[[ The input, beginning ]]

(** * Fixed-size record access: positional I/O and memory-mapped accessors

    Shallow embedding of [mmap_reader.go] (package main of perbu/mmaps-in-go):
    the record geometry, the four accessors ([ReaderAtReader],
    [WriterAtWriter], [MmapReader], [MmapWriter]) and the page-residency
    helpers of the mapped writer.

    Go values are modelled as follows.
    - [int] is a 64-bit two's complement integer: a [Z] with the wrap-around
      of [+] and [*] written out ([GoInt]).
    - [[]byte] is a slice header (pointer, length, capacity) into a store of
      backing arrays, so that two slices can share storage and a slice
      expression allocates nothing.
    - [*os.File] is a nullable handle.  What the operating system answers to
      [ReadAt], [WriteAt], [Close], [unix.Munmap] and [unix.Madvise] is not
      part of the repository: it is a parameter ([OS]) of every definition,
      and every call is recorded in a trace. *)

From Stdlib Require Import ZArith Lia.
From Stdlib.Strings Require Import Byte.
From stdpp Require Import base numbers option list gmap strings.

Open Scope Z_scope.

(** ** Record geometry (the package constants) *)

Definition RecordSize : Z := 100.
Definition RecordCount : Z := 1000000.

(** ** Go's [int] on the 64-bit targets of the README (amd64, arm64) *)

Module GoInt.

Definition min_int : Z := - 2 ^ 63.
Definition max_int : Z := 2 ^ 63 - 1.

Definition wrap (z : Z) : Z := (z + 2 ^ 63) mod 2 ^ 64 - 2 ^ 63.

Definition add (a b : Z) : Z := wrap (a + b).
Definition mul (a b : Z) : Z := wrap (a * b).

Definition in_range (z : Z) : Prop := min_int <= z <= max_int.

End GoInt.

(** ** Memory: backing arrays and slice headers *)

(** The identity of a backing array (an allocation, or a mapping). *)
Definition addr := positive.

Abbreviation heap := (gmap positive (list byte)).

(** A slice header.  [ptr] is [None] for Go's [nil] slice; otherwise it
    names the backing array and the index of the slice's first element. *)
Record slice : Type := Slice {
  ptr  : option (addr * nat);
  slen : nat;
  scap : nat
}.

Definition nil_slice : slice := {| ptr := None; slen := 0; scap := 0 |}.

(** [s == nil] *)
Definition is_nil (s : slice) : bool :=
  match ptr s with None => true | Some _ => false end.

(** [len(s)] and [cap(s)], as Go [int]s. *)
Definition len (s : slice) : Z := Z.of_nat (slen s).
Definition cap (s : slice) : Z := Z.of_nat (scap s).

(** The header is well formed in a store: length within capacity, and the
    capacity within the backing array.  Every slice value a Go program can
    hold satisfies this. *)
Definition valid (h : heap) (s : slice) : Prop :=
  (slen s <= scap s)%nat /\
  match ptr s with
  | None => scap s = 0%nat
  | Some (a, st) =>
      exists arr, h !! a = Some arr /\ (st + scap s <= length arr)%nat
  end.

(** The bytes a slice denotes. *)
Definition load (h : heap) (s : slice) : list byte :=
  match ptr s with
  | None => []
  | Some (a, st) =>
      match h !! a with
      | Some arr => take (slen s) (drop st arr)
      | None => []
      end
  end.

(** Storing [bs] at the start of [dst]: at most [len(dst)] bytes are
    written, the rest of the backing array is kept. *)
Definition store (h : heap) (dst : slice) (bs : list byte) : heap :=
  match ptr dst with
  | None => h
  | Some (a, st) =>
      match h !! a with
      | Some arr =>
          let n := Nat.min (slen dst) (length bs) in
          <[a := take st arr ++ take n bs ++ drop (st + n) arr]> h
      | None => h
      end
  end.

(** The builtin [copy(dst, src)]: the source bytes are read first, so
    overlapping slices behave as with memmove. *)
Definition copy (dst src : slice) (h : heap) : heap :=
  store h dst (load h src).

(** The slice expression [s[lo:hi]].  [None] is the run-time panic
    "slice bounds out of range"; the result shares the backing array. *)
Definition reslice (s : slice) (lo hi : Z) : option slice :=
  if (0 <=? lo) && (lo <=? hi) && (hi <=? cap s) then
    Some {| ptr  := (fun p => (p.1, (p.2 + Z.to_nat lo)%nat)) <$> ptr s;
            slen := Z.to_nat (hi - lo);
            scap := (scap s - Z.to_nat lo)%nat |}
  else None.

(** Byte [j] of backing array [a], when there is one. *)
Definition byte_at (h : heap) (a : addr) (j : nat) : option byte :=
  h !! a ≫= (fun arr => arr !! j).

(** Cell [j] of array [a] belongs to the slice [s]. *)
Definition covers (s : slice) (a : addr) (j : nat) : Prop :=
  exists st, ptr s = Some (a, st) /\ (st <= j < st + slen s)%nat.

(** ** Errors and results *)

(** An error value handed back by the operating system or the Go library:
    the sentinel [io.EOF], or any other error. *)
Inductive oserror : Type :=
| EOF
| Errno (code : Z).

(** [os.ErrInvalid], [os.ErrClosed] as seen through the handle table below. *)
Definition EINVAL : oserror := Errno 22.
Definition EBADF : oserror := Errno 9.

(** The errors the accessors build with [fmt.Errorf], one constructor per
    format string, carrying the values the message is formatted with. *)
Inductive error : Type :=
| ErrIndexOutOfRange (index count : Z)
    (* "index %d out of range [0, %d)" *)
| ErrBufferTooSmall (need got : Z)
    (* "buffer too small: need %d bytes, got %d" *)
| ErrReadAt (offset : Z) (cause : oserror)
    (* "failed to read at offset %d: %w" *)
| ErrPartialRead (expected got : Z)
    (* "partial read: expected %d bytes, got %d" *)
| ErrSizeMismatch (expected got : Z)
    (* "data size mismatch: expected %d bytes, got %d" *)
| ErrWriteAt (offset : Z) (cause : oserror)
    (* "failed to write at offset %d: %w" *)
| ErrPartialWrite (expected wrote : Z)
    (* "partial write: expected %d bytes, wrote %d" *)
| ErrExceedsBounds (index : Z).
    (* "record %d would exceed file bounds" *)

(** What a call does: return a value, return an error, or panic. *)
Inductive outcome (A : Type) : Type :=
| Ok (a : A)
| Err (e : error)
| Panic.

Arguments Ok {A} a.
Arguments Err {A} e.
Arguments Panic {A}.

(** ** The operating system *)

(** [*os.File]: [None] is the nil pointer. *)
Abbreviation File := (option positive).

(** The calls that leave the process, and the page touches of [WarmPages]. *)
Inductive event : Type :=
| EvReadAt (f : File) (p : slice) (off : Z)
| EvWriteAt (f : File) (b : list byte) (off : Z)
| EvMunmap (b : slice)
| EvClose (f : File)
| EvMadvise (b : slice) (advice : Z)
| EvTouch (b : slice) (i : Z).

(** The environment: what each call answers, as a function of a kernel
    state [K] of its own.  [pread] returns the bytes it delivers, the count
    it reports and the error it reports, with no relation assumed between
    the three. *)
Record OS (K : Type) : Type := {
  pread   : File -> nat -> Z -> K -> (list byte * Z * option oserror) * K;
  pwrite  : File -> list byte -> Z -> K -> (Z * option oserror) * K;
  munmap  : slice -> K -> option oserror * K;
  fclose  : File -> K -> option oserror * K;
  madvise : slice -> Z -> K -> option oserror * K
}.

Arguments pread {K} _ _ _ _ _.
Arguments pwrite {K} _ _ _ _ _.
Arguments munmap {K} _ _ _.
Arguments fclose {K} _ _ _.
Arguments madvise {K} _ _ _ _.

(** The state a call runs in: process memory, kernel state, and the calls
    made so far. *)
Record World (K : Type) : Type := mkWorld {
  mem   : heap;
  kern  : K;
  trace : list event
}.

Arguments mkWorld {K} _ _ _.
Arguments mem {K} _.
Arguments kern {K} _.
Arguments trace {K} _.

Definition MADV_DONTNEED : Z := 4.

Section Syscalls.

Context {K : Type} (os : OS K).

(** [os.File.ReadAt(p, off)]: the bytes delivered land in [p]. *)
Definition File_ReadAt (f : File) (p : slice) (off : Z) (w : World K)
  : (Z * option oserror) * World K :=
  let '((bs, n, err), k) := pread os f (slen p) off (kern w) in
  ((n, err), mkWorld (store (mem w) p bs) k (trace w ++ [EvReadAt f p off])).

[[ The input, end ]]

> Aim of the task
Word for word, set down the lines from the beginning of the records through the line that holds "- [int] is a". Leave out the rest.

> Output
(** * Fixed-size record access: positional I/O and memory-mapped accessors

    Shallow embedding of [mmap_reader.go] (package main of perbu/mmaps-in-go):
    the record geometry, the four accessors ([ReaderAtReader],
    [WriterAtWriter], [MmapReader], [MmapWriter]) and the page-residency
    helpers of the mapped writer.

    Go values are modelled as follows.
    - [int] is a 64-bit two's complement integer: a [Z] with the wrap-around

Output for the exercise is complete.